§ Prompt:
Go over the records and copy every line with the string "right".

:: The data

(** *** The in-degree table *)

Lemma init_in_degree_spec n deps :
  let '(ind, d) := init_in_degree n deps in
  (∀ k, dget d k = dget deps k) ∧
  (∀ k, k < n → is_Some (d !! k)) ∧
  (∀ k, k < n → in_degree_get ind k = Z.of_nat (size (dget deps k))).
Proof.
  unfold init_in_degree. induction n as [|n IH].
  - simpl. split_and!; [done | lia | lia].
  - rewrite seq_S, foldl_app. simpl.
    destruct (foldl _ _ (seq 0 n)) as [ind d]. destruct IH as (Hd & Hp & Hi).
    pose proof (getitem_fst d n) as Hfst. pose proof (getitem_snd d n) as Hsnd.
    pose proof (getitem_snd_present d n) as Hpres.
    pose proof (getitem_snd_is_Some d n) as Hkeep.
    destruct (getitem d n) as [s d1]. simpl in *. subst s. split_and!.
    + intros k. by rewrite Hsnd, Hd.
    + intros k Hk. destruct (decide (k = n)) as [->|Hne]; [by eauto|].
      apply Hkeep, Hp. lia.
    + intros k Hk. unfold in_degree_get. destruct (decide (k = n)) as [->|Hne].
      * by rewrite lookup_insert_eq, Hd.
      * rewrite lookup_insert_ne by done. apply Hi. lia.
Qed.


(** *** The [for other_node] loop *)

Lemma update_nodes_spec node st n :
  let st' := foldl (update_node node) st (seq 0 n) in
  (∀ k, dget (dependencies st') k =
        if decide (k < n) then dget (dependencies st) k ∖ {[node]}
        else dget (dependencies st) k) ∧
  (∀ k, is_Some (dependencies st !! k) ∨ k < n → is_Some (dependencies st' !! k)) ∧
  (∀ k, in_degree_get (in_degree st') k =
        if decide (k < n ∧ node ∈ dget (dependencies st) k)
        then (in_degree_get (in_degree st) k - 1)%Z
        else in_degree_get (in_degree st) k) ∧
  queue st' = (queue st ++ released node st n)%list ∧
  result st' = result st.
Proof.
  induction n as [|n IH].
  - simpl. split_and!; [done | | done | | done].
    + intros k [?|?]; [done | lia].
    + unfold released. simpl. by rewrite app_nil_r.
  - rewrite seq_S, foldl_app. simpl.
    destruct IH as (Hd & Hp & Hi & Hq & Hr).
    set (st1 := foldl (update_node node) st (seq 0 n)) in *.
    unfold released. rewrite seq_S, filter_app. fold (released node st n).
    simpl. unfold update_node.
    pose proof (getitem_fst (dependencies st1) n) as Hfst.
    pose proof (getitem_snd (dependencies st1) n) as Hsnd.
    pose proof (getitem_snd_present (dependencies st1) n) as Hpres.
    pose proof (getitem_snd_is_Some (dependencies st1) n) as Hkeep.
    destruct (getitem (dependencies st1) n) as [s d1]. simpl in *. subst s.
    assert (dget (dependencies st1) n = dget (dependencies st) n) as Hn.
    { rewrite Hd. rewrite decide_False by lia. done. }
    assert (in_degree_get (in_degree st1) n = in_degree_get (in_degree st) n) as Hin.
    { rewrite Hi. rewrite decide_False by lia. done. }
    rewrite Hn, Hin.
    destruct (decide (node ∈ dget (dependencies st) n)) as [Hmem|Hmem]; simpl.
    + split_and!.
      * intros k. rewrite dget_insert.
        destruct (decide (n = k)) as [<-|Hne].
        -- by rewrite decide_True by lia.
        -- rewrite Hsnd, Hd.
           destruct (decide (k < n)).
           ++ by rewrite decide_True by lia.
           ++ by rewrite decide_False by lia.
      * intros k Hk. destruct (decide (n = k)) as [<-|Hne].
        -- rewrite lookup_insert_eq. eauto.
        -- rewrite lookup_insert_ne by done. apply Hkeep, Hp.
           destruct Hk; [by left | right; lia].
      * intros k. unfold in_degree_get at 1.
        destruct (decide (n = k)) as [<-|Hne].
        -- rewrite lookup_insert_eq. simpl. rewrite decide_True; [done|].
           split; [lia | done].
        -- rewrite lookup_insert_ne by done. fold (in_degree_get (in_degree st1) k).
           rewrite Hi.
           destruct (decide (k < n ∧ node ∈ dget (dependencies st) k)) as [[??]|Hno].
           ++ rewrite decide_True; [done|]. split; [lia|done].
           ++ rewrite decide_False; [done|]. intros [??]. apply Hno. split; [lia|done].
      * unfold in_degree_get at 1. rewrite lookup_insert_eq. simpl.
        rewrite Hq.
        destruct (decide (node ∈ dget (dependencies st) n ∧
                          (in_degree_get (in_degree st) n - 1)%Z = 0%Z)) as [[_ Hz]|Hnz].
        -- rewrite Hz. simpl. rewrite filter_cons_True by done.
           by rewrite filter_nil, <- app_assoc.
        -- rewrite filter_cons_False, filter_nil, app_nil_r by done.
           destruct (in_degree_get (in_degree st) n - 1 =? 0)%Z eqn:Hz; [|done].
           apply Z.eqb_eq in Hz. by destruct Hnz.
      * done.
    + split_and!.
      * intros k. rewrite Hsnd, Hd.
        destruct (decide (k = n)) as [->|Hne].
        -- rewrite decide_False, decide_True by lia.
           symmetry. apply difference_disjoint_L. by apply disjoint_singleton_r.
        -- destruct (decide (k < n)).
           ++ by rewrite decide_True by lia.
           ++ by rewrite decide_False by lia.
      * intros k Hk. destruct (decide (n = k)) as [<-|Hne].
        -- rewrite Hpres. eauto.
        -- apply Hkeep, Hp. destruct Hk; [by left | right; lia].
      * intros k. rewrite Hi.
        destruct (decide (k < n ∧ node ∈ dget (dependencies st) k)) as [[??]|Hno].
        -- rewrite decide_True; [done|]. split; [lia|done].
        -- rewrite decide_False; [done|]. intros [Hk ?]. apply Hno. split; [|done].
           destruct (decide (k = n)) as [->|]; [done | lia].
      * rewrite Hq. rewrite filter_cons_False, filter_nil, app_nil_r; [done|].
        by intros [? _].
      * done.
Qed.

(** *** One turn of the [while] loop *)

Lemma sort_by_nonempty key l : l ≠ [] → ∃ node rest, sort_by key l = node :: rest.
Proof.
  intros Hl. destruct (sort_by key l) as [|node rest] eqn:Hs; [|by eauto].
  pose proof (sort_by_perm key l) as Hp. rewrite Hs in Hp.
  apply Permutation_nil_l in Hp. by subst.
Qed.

::::

§ Answer to the exercise:
           destruct Hk; [by left | right; lia].
        -- apply Hkeep, Hp. destruct Hk; [by left | right; lia].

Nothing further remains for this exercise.